## What the task requires
Search the entries below for the line containing "(** The three"; from there to the end, return every line exactly and add nothing.

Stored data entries
※ ※ ※

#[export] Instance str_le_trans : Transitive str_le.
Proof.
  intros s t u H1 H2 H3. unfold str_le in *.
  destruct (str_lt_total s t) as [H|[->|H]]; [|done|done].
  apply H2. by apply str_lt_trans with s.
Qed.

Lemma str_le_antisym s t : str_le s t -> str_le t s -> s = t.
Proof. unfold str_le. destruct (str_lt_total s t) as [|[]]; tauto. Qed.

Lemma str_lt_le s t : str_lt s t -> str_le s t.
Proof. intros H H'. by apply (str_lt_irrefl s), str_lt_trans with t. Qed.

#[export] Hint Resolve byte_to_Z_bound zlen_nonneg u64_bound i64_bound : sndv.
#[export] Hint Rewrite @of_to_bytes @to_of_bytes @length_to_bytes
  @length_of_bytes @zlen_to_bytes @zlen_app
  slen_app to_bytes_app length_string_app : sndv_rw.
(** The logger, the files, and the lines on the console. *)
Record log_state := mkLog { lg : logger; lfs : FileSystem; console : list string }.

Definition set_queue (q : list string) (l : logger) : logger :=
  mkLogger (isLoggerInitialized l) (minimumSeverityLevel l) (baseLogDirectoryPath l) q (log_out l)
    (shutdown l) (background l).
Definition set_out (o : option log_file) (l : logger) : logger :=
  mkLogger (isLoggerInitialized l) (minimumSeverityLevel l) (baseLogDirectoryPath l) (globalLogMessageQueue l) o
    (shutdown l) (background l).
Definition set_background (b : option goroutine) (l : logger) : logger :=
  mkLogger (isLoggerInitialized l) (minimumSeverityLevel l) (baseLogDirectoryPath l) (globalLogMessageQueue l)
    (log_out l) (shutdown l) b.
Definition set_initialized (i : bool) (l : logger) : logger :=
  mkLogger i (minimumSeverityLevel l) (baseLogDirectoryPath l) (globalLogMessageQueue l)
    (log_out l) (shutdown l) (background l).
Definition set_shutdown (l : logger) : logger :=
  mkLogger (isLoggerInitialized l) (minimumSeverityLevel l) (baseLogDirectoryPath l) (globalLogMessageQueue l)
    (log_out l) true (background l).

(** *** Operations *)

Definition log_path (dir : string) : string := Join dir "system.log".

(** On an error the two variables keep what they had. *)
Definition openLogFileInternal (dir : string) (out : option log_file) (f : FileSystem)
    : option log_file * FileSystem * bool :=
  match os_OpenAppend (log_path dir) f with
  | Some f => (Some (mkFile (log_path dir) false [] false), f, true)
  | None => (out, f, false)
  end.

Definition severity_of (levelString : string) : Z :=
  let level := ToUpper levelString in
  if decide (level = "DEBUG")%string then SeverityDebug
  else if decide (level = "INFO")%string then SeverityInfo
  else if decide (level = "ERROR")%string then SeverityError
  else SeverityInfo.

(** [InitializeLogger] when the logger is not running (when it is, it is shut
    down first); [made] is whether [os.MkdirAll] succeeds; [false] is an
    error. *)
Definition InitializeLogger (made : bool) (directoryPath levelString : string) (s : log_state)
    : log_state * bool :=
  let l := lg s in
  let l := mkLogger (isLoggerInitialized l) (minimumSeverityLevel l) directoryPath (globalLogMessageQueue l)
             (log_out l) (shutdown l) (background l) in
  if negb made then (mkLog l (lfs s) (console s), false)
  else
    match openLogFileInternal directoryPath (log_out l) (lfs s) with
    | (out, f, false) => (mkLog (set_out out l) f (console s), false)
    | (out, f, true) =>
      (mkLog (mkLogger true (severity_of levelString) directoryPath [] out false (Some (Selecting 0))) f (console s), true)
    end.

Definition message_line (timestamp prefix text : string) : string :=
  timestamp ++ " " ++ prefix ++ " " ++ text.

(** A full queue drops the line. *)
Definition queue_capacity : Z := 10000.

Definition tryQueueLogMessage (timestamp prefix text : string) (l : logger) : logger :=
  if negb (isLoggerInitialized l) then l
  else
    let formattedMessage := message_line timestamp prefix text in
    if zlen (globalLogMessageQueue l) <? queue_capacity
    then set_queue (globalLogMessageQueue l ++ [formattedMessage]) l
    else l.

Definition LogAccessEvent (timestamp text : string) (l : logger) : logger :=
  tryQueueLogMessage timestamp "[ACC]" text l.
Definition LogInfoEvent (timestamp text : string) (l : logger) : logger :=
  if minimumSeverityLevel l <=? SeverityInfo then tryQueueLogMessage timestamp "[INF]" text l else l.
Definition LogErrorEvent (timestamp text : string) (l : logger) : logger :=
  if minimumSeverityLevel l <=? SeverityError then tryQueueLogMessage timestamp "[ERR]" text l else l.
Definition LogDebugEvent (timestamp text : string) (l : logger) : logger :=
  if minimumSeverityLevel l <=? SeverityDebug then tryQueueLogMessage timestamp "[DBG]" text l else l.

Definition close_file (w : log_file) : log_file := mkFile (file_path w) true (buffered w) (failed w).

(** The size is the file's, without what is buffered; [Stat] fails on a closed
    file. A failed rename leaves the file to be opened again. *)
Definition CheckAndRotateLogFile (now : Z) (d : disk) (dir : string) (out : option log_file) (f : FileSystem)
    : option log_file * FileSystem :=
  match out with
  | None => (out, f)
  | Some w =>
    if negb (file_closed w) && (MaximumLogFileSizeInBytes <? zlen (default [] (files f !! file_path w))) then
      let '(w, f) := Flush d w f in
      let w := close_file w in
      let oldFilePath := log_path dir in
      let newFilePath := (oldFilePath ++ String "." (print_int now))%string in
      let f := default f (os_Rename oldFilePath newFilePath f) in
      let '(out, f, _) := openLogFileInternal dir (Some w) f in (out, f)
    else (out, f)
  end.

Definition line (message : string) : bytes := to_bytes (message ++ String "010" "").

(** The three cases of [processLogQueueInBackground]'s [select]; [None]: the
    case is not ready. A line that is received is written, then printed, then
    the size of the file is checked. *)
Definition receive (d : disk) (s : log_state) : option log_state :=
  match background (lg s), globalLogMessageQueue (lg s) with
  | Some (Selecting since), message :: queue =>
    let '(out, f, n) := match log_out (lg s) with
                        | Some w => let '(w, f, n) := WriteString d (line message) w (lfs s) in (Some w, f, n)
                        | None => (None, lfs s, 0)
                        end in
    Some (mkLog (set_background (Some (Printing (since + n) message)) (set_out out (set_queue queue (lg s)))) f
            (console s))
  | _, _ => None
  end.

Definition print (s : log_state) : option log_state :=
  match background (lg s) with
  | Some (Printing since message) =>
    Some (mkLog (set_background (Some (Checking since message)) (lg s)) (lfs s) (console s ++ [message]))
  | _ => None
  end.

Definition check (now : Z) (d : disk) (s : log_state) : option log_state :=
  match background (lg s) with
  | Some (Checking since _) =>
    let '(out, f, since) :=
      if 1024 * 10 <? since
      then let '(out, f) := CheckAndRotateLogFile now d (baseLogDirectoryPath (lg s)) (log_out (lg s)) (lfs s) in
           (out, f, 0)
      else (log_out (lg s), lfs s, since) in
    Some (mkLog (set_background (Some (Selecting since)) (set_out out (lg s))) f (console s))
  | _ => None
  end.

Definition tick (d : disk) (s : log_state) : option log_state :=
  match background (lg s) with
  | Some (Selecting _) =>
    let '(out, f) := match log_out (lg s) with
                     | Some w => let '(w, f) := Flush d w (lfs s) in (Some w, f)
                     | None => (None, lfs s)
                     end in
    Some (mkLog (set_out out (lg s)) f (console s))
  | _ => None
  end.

※ ※ ※

## Problem solution
(** The three cases of [processLogQueueInBackground]'s [select]; [None]: the
    case is not ready. A line that is received is written, then printed, then
    the size of the file is checked. *)
Definition receive (d : disk) (s : log_state) : option log_state :=
  match background (lg s), globalLogMessageQueue (lg s) with
  | Some (Selecting since), message :: queue =>
    let '(out, f, n) := match log_out (lg s) with
                        | Some w => let '(w, f, n) := WriteString d (line message) w (lfs s) in (Some w, f, n)
                        | None => (None, lfs s, 0)
                        end in
    Some (mkLog (set_background (Some (Printing (since + n) message)) (set_out out (set_queue queue (lg s)))) f
            (console s))
  | _, _ => None
  end.

Definition print (s : log_state) : option log_state :=
  match background (lg s) with
  | Some (Printing since message) =>
    Some (mkLog (set_background (Some (Checking since message)) (lg s)) (lfs s) (console s ++ [message]))
  | _ => None
  end.

Definition check (now : Z) (d : disk) (s : log_state) : option log_state :=
  match background (lg s) with
  | Some (Checking since _) =>
    let '(out, f, since) :=
      if 1024 * 10 <? since
      then let '(out, f) := CheckAndRotateLogFile now d (baseLogDirectoryPath (lg s)) (log_out (lg s)) (lfs s) in
           (out, f, 0)
      else (log_out (lg s), lfs s, since) in
    Some (mkLog (set_background (Some (Selecting since)) (set_out out (lg s))) f (console s))
  | _ => None
  end.

Definition tick (d : disk) (s : log_state) : option log_state :=
  match background (lg s) with
  | Some (Selecting _) =>
    let '(out, f) := match log_out (lg s) with
                     | Some w => let '(w, f) := Flush d w (lfs s) in (Some w, f)
                     | None => (None, lfs s)
                     end in
    Some (mkLog (set_out out (lg s)) f (console s))
  | _ => None
  end.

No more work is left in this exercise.